Two other takeaways from Professor Elizabeth Stokoe’s talk also stood out to me:
When brands worry that their AI feels too robotic, the immediate reaction is usually to try and program soul into it. We prompt LLMs to say things like, I completely understand how frustrating that must be, and as an AI assistant, I am here to help.
But as Professor Elizabeth Stokoe mentioned in her talk: AI agents cannot engage in true, reciprocal connection because they don’t have a ‘self’ to share.
As humans, we know instinctively when empathy is being faked. In the Conversational Capital framework, we believe that faked empathy drains user trust much faster than a technical error. Customers don't need our AI to pretend to care. They just need it to be transparent about what it is, how it can help and deliver as it promised to do.
Stokoe’s research also highlights that human interaction is a highly sophisticated system. The tiniest change in wording determines how a human reacts. For example, shifting a question from Are you interested? Would you be willing? changes the social friction and flips the conversation around.
When LLMs generate text on the fly, companies quietly build up content debt. The agent might get the data 100% right, but if its phrasing breaks social norms, the customer gets irritated and trust is withdrawn.

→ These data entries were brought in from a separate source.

(* ===== verification/JsonRec.v ===== *)
(** * encoding/json: the struct layer

    How the struct tags of the program encode and decode a record: fields in
    order, [omitempty], members matched by name. Shared by every record that
    goes over the wire or to the disk. *)

From S2P Require Import Prelude GoStrings Json.
From Stdlib Require Import ZArith Lia String Ascii List Bool.
From stdpp Require Import base list strings gmap option numbers.

#[local] Open Scope string_scope.
#[local] Open Scope list_scope.
#[local] Open Scope Z_scope.

(** ** Encoding: [omitempty] drops a zero value, a field without it stays *)
Definition req_str (k : string) (s : string) : list (string * json) := [(k, JStr s)].
Definition req_int (k : string) (z : Z) : list (string * json) := [(k, JInt z)].
Definition opt_str (k : string) (s : string) : list (string * json) :=
  if s =?s "" then [] else [(k, JStr s)].
Definition opt_int (k : string) (z : Z) : list (string * json) :=
  if z =? 0 then [] else [(k, JInt z)].
Definition opt_bool (k : string) (b : bool) : list (string * json) :=
  if b then [(k, JBool true)] else [].

(** ** Decoding: members in order, unknown ones ignored, names matched without
    regard to case, [null] leaves a field alone, and a value of the wrong type
    is an error *)
Section decode.
Context {A : Type}.
Definition field : Type := json → A → option A.

Fixpoint field_index (names : list string) (k : string) : option nat :=
  match names with
  | [] => None
  | n :: names' => if equal_fold k n then Some O else S <$> field_index names' k
  end.
Definition find_field (fs : list (string * field)) (k : string) : option field :=
  match field_index (map fst fs) k with
  | Some i => snd <$> nth_error fs i
  | None => None
  end.

Fixpoint decode_members (fs : list (string * field)) (ms : list (string * json)) (a : A)
  : option A :=
  match ms with
  | [] => Some a
  | (k, v) :: ms' =>
      match find_field fs k with
      | None => decode_members fs ms' a
      | Some set =>
          match set v a with
          | Some a' => decode_members fs ms' a'
          | None => None
          end
      end
  end.

Definition decode_object (fs : list (string * field)) (zero : A) (v : json) : option A :=
  match v with
  | JNull => Some zero
  | JObj ms => decode_members fs ms zero
  | _ => None
  end.

Definition str_field (set : string → A → A) : field := λ v a,
  match v with JNull => Some a | JStr s => Some (set s a) | _ => None end.
Definition bool_field (set : bool → A → A) : field := λ v a,
  match v with JNull => Some a | JBool b => Some (set b a) | _ => None end.
Definition int_field (set : Z → A → A) : field := λ v a,
  match v with
  | JNull => Some a
  | JNum lit => match parse_int_bytes lit with Some z => Some (set z a) | None => None end
  | _ => None
  end.
End decode.
Arguments field A : clear implicits.

(** ** The round trip, field by field *)

Lemma json_wf_map {A} (f : A → json) l : (∀ a, json_wf (f a)) → Forall json_wf (map f l).
Proof. intros H. induction l; constructor; auto. Qed.

Definition wf_members (l : list (string * json)) : Prop := Forall (λ kv, json_wf kv.2) l.

Lemma wf_app a b : wf_members a → wf_members b → wf_members (a ++ b).
Proof. apply Forall_app_2. Qed.
Lemma wf_req_str k s : wf_members (req_str k s).
Proof. repeat constructor. Qed.
Lemma wf_req_int k z : wf_members (req_int k z).
Proof. repeat constructor. Qed.
Lemma wf_opt_str k s : wf_members (opt_str k s).
Proof. unfold opt_str. case_match; repeat constructor. Qed.
Lemma wf_opt_int k z : wf_members (opt_int k z).
Proof. unfold opt_int. case_match; repeat constructor. Qed.
Lemma wf_opt_bool k b : wf_members (opt_bool k b).
Proof. unfold opt_bool. case_match; repeat constructor. Qed.
Create HintDb wire.
#[export] Hint Resolve wf_app wf_req_str wf_req_int wf_opt_str wf_opt_int wf_opt_bool : wire.

Ltac wire_wf := match goal with |- Forall _ ?l => change (wf_members l) end; auto 30 with wire.


(** A segment of the encoding, decoded on top of [a]: the field is set to the
    encoded value, provided an omitted field is still zero in [a]. *)
Section segments.
Context {A : Type} (fs : list (string * field A)).

Lemma decode_members_cons k v set ms a a' :
  find_field fs k = Some set → set v a = Some a' →
  decode_members fs ((k, v) :: ms) a = decode_members fs ms a'.
Proof. intros H1 H2. cbn [decode_members]. by rewrite H1, H2. Qed.

Lemma seg_req_str k s upd ms a :
  find_field fs (to_valid k) = Some (str_field upd) →
  decode_members fs (map norm_member (req_str k s) ++ ms) a =
  decode_members fs ms (upd (to_valid s) a).
Proof. intros H. by apply (decode_members_cons _ _ _ _ _ _ H). Qed.

Lemma seg_opt_str k s upd ms a :
  find_field fs (to_valid k) = Some (str_field upd) → upd "" a = a →
  decode_members fs (map norm_member (opt_str k s) ++ ms) a =
  decode_members fs ms (upd (to_valid s) a).
Proof.
  intros H Hz. unfold opt_str. destruct (String.eqb_spec s "") as [->|Hne].
  - cbn [map app]. change (to_valid "") with "". by rewrite Hz.
  - by apply (decode_members_cons _ _ _ _ _ _ H).
Qed.

Lemma int_field_JInt upd z a : inInt64 z → int_field (A:=A) upd (JInt z) a = Some (upd z a).
Proof. intros H. unfold int_field, JInt. by rewrite parse_int_itoa. Qed.

Lemma seg_req_int k z upd ms a :
  find_field fs (to_valid k) = Some (int_field upd) → inInt64 z →
  decode_members fs (map norm_member (req_int k z) ++ ms) a = decode_members fs ms (upd z a).
Proof.
  intros H Hz. apply (decode_members_cons _ _ _ _ _ _ H). by apply int_field_JInt.
Qed.

Lemma seg_opt_int k z upd ms a :
  find_field fs (to_valid k) = Some (int_field upd) → upd 0 a = a → inInt64 z →
  decode_members fs (map norm_member (opt_int k z) ++ ms) a = decode_members fs ms (upd z a).
Proof.
  intros H H0 Hz. unfold opt_int. destruct (Z.eqb_spec z 0) as [->|Hne].
  - cbn [map app]. by rewrite H0.
  - by apply seg_req_int.
Qed.

Lemma seg_opt_bool k b upd ms a :
  find_field fs (to_valid k) = Some (bool_field upd) → upd false a = a →
  decode_members fs (map norm_member (opt_bool k b) ++ ms) a = decode_members fs ms (upd b a).
Proof.
  intros H H0. unfold opt_bool. destruct b.
  - by apply (decode_members_cons _ _ _ _ _ _ H).
  - cbn [map app]. by rewrite H0.
Qed.
End segments.

Lemma find_field_index {A} (fs : list (string * field A)) k i n f :
  field_index (map fst fs) k = Some i → nth_error fs i = Some (n, f) →
  find_field fs k = Some f.
Proof. intros H1 H2. unfold find_field. by rewrite H1, H2. Qed.

(** Decode the segments one by one; the field of each is found by
    computation. *)
Ltac find_segment := eapply find_field_index; [vm_compute; reflexivity|reflexivity].
Ltac decode_step :=
  rewrite <-?app_assoc;
  first
    [ erewrite seg_opt_str; [|find_segment|reflexivity]
    | erewrite seg_opt_bool; [|find_segment|reflexivity]
    | erewrite seg_opt_int; [|find_segment|reflexivity|assumption]
    | erewrite seg_req_str; [|find_segment]
    | erewrite seg_req_int; [|find_segment|assumption] ].

Lemma decode_members_nil {A} (fs : list (string * field A)) ms a :
  decode_members fs ms a = decode_members fs (ms ++ []) a.
Proof. by rewrite app_nil_r. Qed.

(** *** Text that the wire leaves alone *)
Definition utf8 (s : string) : Prop := to_valid s = s.

Lemma runes_ascii b :
  Forall (λ a, byteZ a < 128) b → to_valid_bytes b = b.
Proof.
  unfold to_valid_bytes, runes. induction 1 as [|a b Ha _ IH]; [done|].
  assert (rune_len (a :: b) = 1%nat) as Hr.
  { unfold rune_len. by replace (byteZ a <? 128) with true by lia. }
  cbn [length runes_fuel]. rewrite Hr. simpl. rewrite drop_0. by rewrite IH.
Qed.

Definition ascii_only (s : string) : bool := forallb (λ a, byteZ a <? 128) (bs s).
Lemma ascii_utf8 s : ascii_only s = true → utf8 s.
Proof.
  intros H. unfold utf8, to_valid. rewrite runes_ascii; [apply str_bs|].
  unfold ascii_only in H. rewrite forallb_forall in H. rewrite List.Forall_forall.
  intros a Ha%H. lia.
Qed.

(** ** Slices of strings *)
Definition opt_strs (k : string) (l : list string) : list (string * json) :=
  match l with [] => [] | _ => [(k, JArr (map JStr l))] end.
Definition str_of_json (v : json) : option string :=
  match v with JNull => Some "" | JStr s => Some s | _ => None end.
Definition strs_field {A} (set : list string → A → A) : field A := λ v a,
  match v with
  | JNull => Some (set [] a)
  | JArr l => (λ l, set l a) <$> mapM str_of_json l
  | _ => None
  end.
Lemma wf_opt_strs k l : wf_members (opt_strs k l).
Proof.
  destruct l as [|s l]; [constructor|]. constructor; [|constructor]. cbn [snd]. constructor.
  apply json_wf_map. constructor.
Qed.
#[export] Hint Resolve wf_opt_strs : wire.

Section strings.
Context {A : Type} (fs : list (string * field A)).
Lemma strs_of_json l : mapM str_of_json (map norm (map JStr l)) = Some (map to_valid l).
Proof. induction l as [|s l IH]; [done|]. cbn [map norm mapM str_of_json]. simpl. by rewrite IH. Qed.
Lemma seg_opt_strs k l upd ms a :
  find_field fs (to_valid k) = Some (strs_field upd) → upd [] a = a →
  decode_members fs (map norm_member (opt_strs k l) ++ ms) a =
  decode_members fs ms (upd (map to_valid l) a).
Proof.
  intros Hf Hz. destruct l as [|s l]; [cbn [opt_strs map app]; by rewrite Hz|].
  apply (decode_members_cons _ _ _ _ _ _ _ Hf). unfold strs_field.
  cbn [norm]. by rewrite strs_of_json.
Qed.
End strings.

(** ** Pointers to structs and slices of structs

    A nil pointer and an empty slice are left out; a value is decoded on top
    of what the pointer already holds. *)
Definition opt_ptr {B} (k : string) (members : B → list (string * json)) (o : option B) : list (string * json) :=
  match o with Some b => [(k, JObj (members b))] | None => [] end.
Definition opt_objs {B} (k : string) (members : B → list (string * json)) (l : list B) : list (string * json) :=
  match l with [] => [] | _ => [(k, JArr (map (λ b, JObj (members b)) l))] end.
Definition ptr_field {A B} (fs : list (string * field B)) (zero : B) (get : A → option B)
    (set : option B → A → A) : field A := λ v a,
  match v with
  | JNull => Some (set None a)
  | JObj ms => (λ b, set (Some b) a) <$> decode_members fs ms (default zero (get a))
  | _ => None
  end.
Definition objs_field {A B} (fs : list (string * field B)) (zero : B) (set : list B → A → A) : field A := λ v a,
  match v with
  | JNull => Some (set [] a)
  | JArr l => (λ bs, set bs a) <$> mapM (decode_object fs zero) l
  | _ => None
  end.

Section structs.
Context {A B : Type} (fs : list (string * field A)) (bfs : list (string * field B)) (zero : B).
(** The round trip of the inner record, and what it gives back. *)
Context (members : B → list (string * json)) (valid : B → B) (ok : B → Prop).
Context (wf : ∀ b, wf_members (members b)).
Context (inner : ∀ b, ok b → decode_members bfs (map norm_member (members b)) zero = Some (valid b)).

Lemma wf_opt_ptr k o : wf_members (opt_ptr k members o).
Proof. destruct o; [|constructor]. constructor; [|constructor]. constructor. apply wf. Qed.
Lemma wf_opt_objs k l : wf_members (opt_objs k members l).
Proof.
  destruct l as [|b l]; [constructor|]. constructor; [|constructor]. cbn [snd]. constructor.
  apply json_wf_map. intros b'. constructor. apply wf.
Qed.
Lemma seg_opt_ptr k get upd o ms a :
  find_field fs (to_valid k) = Some (ptr_field bfs zero get upd) → upd None a = a → get a = None →
  (∀ b, o = Some b → ok b) →
  decode_members fs (map norm_member (opt_ptr k members o) ++ ms) a = decode_members fs ms (upd (valid <$> o) a).
Proof.
  intros Hf Hz Hg Ho. destruct o as [b|]; [|cbn; by rewrite Hz].
  apply (decode_members_cons _ _ _ _ _ _ _ Hf). unfold ptr_field. cbn [norm]. fold norm_member.
  rewrite Hg. cbn [default]. by rewrite inner by auto.
Qed.
Lemma objs_of_json l : Forall ok l →
  mapM (decode_object bfs zero) (map norm (map (λ b, JObj (members b)) l)) = Some (map valid l).
Proof.
  induction 1 as [|b l Hb _ IH]; [done|]. cbn [map mapM norm]. fold norm_member. cbn [decode_object].
  rewrite inner by done. simpl. by rewrite IH.
Qed.
Lemma seg_opt_objs k upd l ms a :
  find_field fs (to_valid k) = Some (objs_field bfs zero upd) → upd [] a = a → Forall ok l →
  decode_members fs (map norm_member (opt_objs k members l) ++ ms) a = decode_members fs ms (upd (map valid l) a).
Proof.
  intros Hf Hz Hl. destruct l as [|b l]; [cbn; by rewrite Hz|].
  apply (decode_members_cons _ _ _ _ _ _ _ Hf). unfold objs_field. cbn [norm].
  by rewrite objs_of_json.
Qed.
End structs.
(* ===== verification/JsonSize.v ===== *)
(** * How long JSON gets

    Bounds on the length of what [print] writes, for the limits the program
    puts on headers and signals. *)

From S2P Require Import Prelude GoStrings Json JsonRec.
From Stdlib Require Import ZArith Lia String Ascii List Bool.
From stdpp Require Import base list strings gmap option numbers.

#[local] Open Scope string_scope.
#[local] Open Scope list_scope.
#[local] Open Scope Z_scope.

(** ** Strings *)

(** The source bytes a rune stands for. *)
Definition rune_size (r : option bytes) : nat := match r with Some x => length x | None => 1 end.

Lemma quote_rune_bound r : rune_wf r → (length (quote_rune r) ≤ 6 * rune_size r)%nat.
Proof.
  destruct r as [[|a [|b l]]|]; cbn [rune_wf rune_size]; intros H.
  - by destruct H as [[] _].
  - cbn [quote_rune length]. unfold u4. repeat case_match; cbn [length map]; lia.
  - rewrite quote_rune_multi. unfold u4. repeat case_match; cbn [length map]; lia.
  - cbn. lia.
Qed.

Lemma runes_fuel_size fuel s : (sum_list_with rune_size (runes_fuel fuel s) ≤ length s)%nat.
Proof.
  revert s. induction fuel as [|fuel IH]; intros s; [cbn; lia|]. cbn [runes_fuel].
  destruct s as [|a s]; [cbn; lia|]. pose proof (rune_len_le (a :: s)) as Hl.
  destruct (rune_len (a :: s)) as [|k]; cbn [sum_list_with].
  - specialize (IH s). cbn [length rune_size]. lia.
  - specialize (IH (drop (S k) (a :: s))). rewrite length_drop in IH.
    unfold rune_size at 1. rewrite length_take. lia.
Qed.

Lemma quote_runes_bound rs :
  Forall rune_wf rs → (length (flat_map quote_rune rs) ≤ 6 * sum_list_with rune_size rs)%nat.
Proof.
  induction 1 as [|r rs Hr _ IH]; [cbn; lia|]. cbn [flat_map sum_list_with]. rewrite length_app.
  pose proof (quote_rune_bound r Hr). lia.
Qed.

(** Any string, escaped and quoted. *)
Lemma json_quote_bound s : (length (json_quote s) ≤ 2 + 6 * String.length s)%nat.
Proof.
  unfold json_quote. rewrite !length_app. cbn [length].
  pose proof (runes_fuel_size (length (bs s)) (bs s)) as H. fold (runes (bs s)) in H.
  rewrite length_bs in H. pose proof (quote_runes_bound _ (runes_wf (bs s))). lia.
Qed.

(** Text that needs no escape. *)
Definition plain_byte (a : ascii) : bool :=
  let n := byteZ a in
  (32 <=? n) && (n <? 127) &&
  negb ((n =? 34) || (n =? 92) || (n =? 60) || (n =? 62) || (n =? 38)).

Lemma plain_rune a l : plain_byte a = true → rune_len (a :: l) = 1%nat ∧ quote_rune (Some [a]) = [a].
Proof.
  unfold plain_byte. intros H. split.
  - unfold rune_len. by replace (byteZ a <? 128) with true by lia.
  - cbn [quote_rune]. cbv zeta.
    assert (Ascii.eqb a dq = false) as ->.
    { apply Ascii.eqb_neq. intros ->. by vm_compute in H. }
    assert (Ascii.eqb a backslash = false) as ->.
    { apply Ascii.eqb_neq. intros ->. by vm_compute in H. }
    cbn [orb]. repeat (match goal with |- context [if ?b then _ else _] => replace b with false by lia end).
    done.
Qed.

Lemma json_quote_plain s :
  forallb plain_byte (bs s) = true → length (json_quote s) = (2 + String.length s)%nat.
Proof.
  intros H. unfold json_quote. rewrite !length_app. cbn [length].
  assert (flat_map quote_rune (runes (bs s)) = bs s) as ->; [|rewrite length_bs; lia].
  unfold runes. revert H. induction (bs s) as [|a l IH]; [done|]. cbn [forallb length runes_fuel].
  intros [Ha Hl]%andb_true_iff. destruct (plain_rune a l Ha) as [Hr Hq]. rewrite Hr.
  change (take 1 (a :: l)) with [a]. change (drop 1 (a :: l)) with l.
  cbn [flat_map]. rewrite Hq. cbn [app]. f_equal. by apply IH.
Qed.

(** ** Numbers *)

Lemma dec_digits_bound fuel n acc :
  (length (dec_digits fuel n acc) ≤ fuel + length acc)%nat.
Proof.
  revert n acc. induction fuel as [|fuel IH]; intros n acc; [done|]. cbn [dec_digits]. cbv zeta.
  case_match; [cbn; lia|]. etransitivity; [apply IH|]. cbn. lia.
Qed.

Lemma dec_bytes_length n : 0 ≤ n ≤ 2 ^ 63 → (length (dec_bytes n) ≤ 64)%nat.
Proof.
  intros Hn. unfold dec_bytes.
  pose proof (dec_digits_bound (S (Z.to_nat (Z.log2 n))) n []) as Hb. cbn [length] in Hb.
  pose proof (Z.log2_le_mono n (2 ^ 63) ltac:(lia)) as Hl. rewrite Z.log2_pow2 in Hl by lia.
  pose proof (Z.log2_nonneg n). lia.
Qed.

Lemma itoa_length z : inInt64 z → (length (itoa_bytes z) ≤ 65)%nat.
Proof.
  intros Hz. unfold inInt64, minInt64, maxInt64 in Hz. unfold itoa_bytes.
  destruct (Z.ltb_spec z 0).
  - pose proof (dec_bytes_length (- z) ltac:(lia)). cbn [length]. lia.
  - pose proof (dec_bytes_length z ltac:(lia)). lia.
Qed.

Lemma itoa_small z : 0 ≤ z < 100 → (length (itoa_bytes z) ≤ 2)%nat.
Proof.
  intros Hz.
  assert (forallb (λ z, (length (itoa_bytes z) <=? 2)%nat) (seqZ 0 100) = true) as H by by vm_compute.
  rewrite forallb_forall in H. apply Nat.leb_le, H, list_elem_of_In, elem_of_seqZ. lia.
Qed.

(** ** Objects *)

(** The bytes a member takes, with the comma after it. *)
Definition member_size (kv : string * json) : nat := S (length (print_member (λ _, []) [] 1 kv)).
Definition members_size (l : list (string * json)) : nat := sum_list_with member_size l.

Lemma members_size_app a b : members_size (a ++ b) = (members_size a + members_size b)%nat.
Proof. apply sum_list_with_app. Qed.

(** A separator fewer than elements. *)
Lemma sep_by_length sep x l :
  (length sep + length (sep_by sep (x :: l)) ≤ sum_list_with (λ x, length sep + length x) (x :: l))%nat.
Proof.
  revert x. induction l as [|y l IH]; intros x; [cbn; lia|].
  change (sep_by sep (x :: y :: l)) with (x ++ sep ++ sep_by sep (y :: l)).
  specialize (IH y). rewrite !length_app. cbn [sum_list_with] in *. lia.
Qed.

(** A brace, and every member with the comma or brace that follows it. *)
Lemma print_obj_cons_size m l : (length (print (JObj (m :: l))) ≤ 1 + members_size (m :: l))%nat.
Proof.
  unfold print.
  change (print_at (λ _, []) [] 0 (JObj (m :: l))) with
    ("{"%char :: [] ++ sep_by [","%char] (map (print_member (λ _, []) [] 1) (m :: l)) ++ [] ++ ["}"%char]).
  cbn [app length]. rewrite length_app. cbn [length].
  pose proof (sep_by_length [","%char] (print_member (λ _, []) [] 1 m) (map (print_member (λ _, []) [] 1) l)) as H.
  assert (∀ k, sum_list_with (λ x, length [","%char] + length x)%nat
    (map (print_member (λ _, []) [] 1) k) = members_size k) as Hs.
  { intros k. unfold members_size, member_size. induction k as [|x k IH]; [done|].
    cbn [map sum_list_with]. rewrite IH. done. }
  change (print_member (λ _, []) [] 1 m :: map (print_member (λ _, []) [] 1) l)
    with (map (print_member (λ _, []) [] 1) (m :: l)) in H.
  rewrite Hs in H. cbn [length] in H. lia.
Qed.
Lemma print_obj_size l : (length (print (JObj l)) ≤ 2 + members_size l)%nat.
Proof. destruct l as [|m l]; [cbn; lia|]. pose proof (print_obj_cons_size m l). lia. Qed.

Lemma member_size_str k v :
  member_size (k, JStr v) = (2 + length (json_quote k) + length (json_quote v))%nat.
Proof. unfold member_size. cbn. rewrite length_app. cbn. lia. Qed.
Lemma member_size_int k z :
  member_size (k, JInt z) = (2 + length (json_quote k) + length (itoa_bytes z))%nat.
Proof. unfold member_size. cbn. rewrite length_app. cbn. lia. Qed.

Lemma members_opt_str k v :
  (members_size (opt_str k v) ≤ 2 + length (json_quote k) + length (json_quote v))%nat.
Proof.
  unfold opt_str. case_match; [cbn; lia|]. cbn [members_size sum_list_with].
  unfold members_size. cbn [sum_list_with]. rewrite member_size_str. lia.
Qed.
Lemma members_opt_int k z :
  (members_size (opt_int k z) ≤ 2 + length (json_quote k) + length (itoa_bytes z))%nat.
Proof.
  unfold opt_int. case_match; [cbn; lia|]. unfold members_size. cbn [sum_list_with].
  rewrite member_size_int. lia.
Qed.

Now that we are moving from bots that just provide information to autonomous agents that act, the stakes are higher than ever. An informational mistake is annoying, but an automated action failure caused by clumsy conversation design can really damage a brand's reputation.
Now that we are pushing the boundaries of Agentic Experience Design, we have to realize that just throwing a bigger, more powerful LLM at the problem won't fix this.
We need Conversation Designers who understand the micro-nuances of human talk and behaviour to build systems that aren't just functional, but what Professor Elizabeth Stokoe calls ‘conversationable’. The Trust Ledger is always running in the background. Every word choice matters, and every turn counts.